Today saw the next installment of the finance review group review of 16/17 funding. There were three items on the agenda: special schools, deprivation funding, and pupil mobility.
The group reviewed the proportion of High Needs Block funding that Essex spends on special schools compared to other LAs. However, the group felt that these data were insufficient to draw any conclusion, and asked for:
- the proportion of pupils with a statement or EHCP in special schools in different LAs
- an estimate of funding requirements for special schools on a needs basis, drawn up by the heads of special schools
- a detailed comparison with another representative authority, such as Kent LA, on how they fund special schools
Blog readers will remember that I was cautious about moving more deprivation funding into FSM in primary schools due to the uncertainty over FSM registration after the introduction of universal free school meals this year.

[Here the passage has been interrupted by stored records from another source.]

(* ===== verification/EscalateWorld.v ===== *)
(** * Escalations that are cut short

    The escalation of [Escalate] against the two tiers of [MemTiers], over any
    history of runs that stop between two calls, abandoned ones, searches that
    miss an issue, faults of the GitHub side, and other work on either tier.
    GitHub is the in-memory one: its create finds the issue of its key, always. *)

From S2P Require Import Prelude RustStr Wire Model Faults Verdict Finding Agent Ledger Eff Routing Tiered Escalate MemTiers.

(** What the command [fl … escalate] asks of the router ([cmd/escalate.rs]); its
    own checks of the working tree come between the two and can only stop it. *)
Definition escalate_run (g : GithubForm) (id : Iri) (kind : Kind) (by_ reason : string) (now_ms : N) : Tiered Iri :=
  p <-? prepare_escalation g id kind ;; escalate p by_ reason now_ms.

(** Rows are under their own id, which no alias shadows. *)
Definition local_wf (l : MemLocal) : Prop :=
  (∀ k r, ml_records l !! k = Some r → rc_id r = k ∧ ml_owned l !! k = Some KRecord)
  ∧ (∀ k f, ml_findings l !! k = Some f → fd_id f = k ∧ ml_owned l !! k = Some KFinding)
  ∧ (∀ k kind, ml_owned l !! k = Some kind → ml_aliases l !! k = None).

I therefore asked at a previous meeting for data on FSM registration rates amongst EYFS pupils over the past few years, to see whether there has been a significant change this year. We do not yet have these data, but the LA has confirmed that they are being collected and will be presented at a future meeting.
There was some discussion over whether the LA needed to take a holistic view of deprivation funding, incorporating pupil premium into the calculation of how much funding should go through the separate LA-determined deprivation factor. There was general support for this approach, and so we asked the LA to produce nominal figures for the total amount of funding per pupil provided by LA to support deprivation, whether that comes from FSM registration via the LA formula, IDACI via the LA formula, or pupil premium.
There was further discussion over whether to change from the current FSM to the FSM6 metric when distributing LA deprivation funding coming through FSM. I argued that FSM6 provided more stability for schools, as it shows less fluctuation year-on-year, and is arguably a better deprivation indicator in any case. Richard Thomas said that there is evidence to suggest that pupils who are eligible for FSM for a continuous period have lower attainment than those who come off FSM after a short period on, so raw FSM may concentrate funding to need. Jeff Fair noted that the current level of FSM funding was tied to the amount actually required to fund the meals themselves (with the rest of deprivation funding coming through IDACI) so if we increased the number of pupils eligible by adopting FSM6, we should increase the funding for FSM by the same ratio to compensate accordingly (removing that funding from IDACI).
The LA presented models of IDACI funding based on the proposals I made in a previous meeting to fund in proportion to the expected number of deprived pupils present in the school, using the IDACI index as a probability metric. As expected, this provided some concentration of funding towards the higher deprivation areas, but perhaps less expected, it also provided a considerable increase in deprivation funding for pupils at the lowest (non-zero) level of deprivation, due to the nonlinearity in the current LA funding criteria.
The group briefly looked at the introduction of a pupil mobility factor. However, it soon became clear that the DfE data on pupil mobility appears to be flawed (with some secondaries apparently showing mobility rates of 70%+). The LA reported that this is due to the measure of mobility being used, which is not to be trusted when a school converts to a particular form of academy. There was a general feeling in the group that there is not much to be gained by pursuing the allocation of funding through a metric with such clear flaws. This is unfortunate in my view – if the DfE could be persuaded to change its methodology so that the data were more meaningful in Essex – then we could possibly answer the question of whether a mobility factor is of value, by modeling the correlation between deprivation and attainment and factoring that out before determining whether schools with high mobility produce low attainment, or whether low attainment in areas of high mobility can be largely explained through deprivation alone.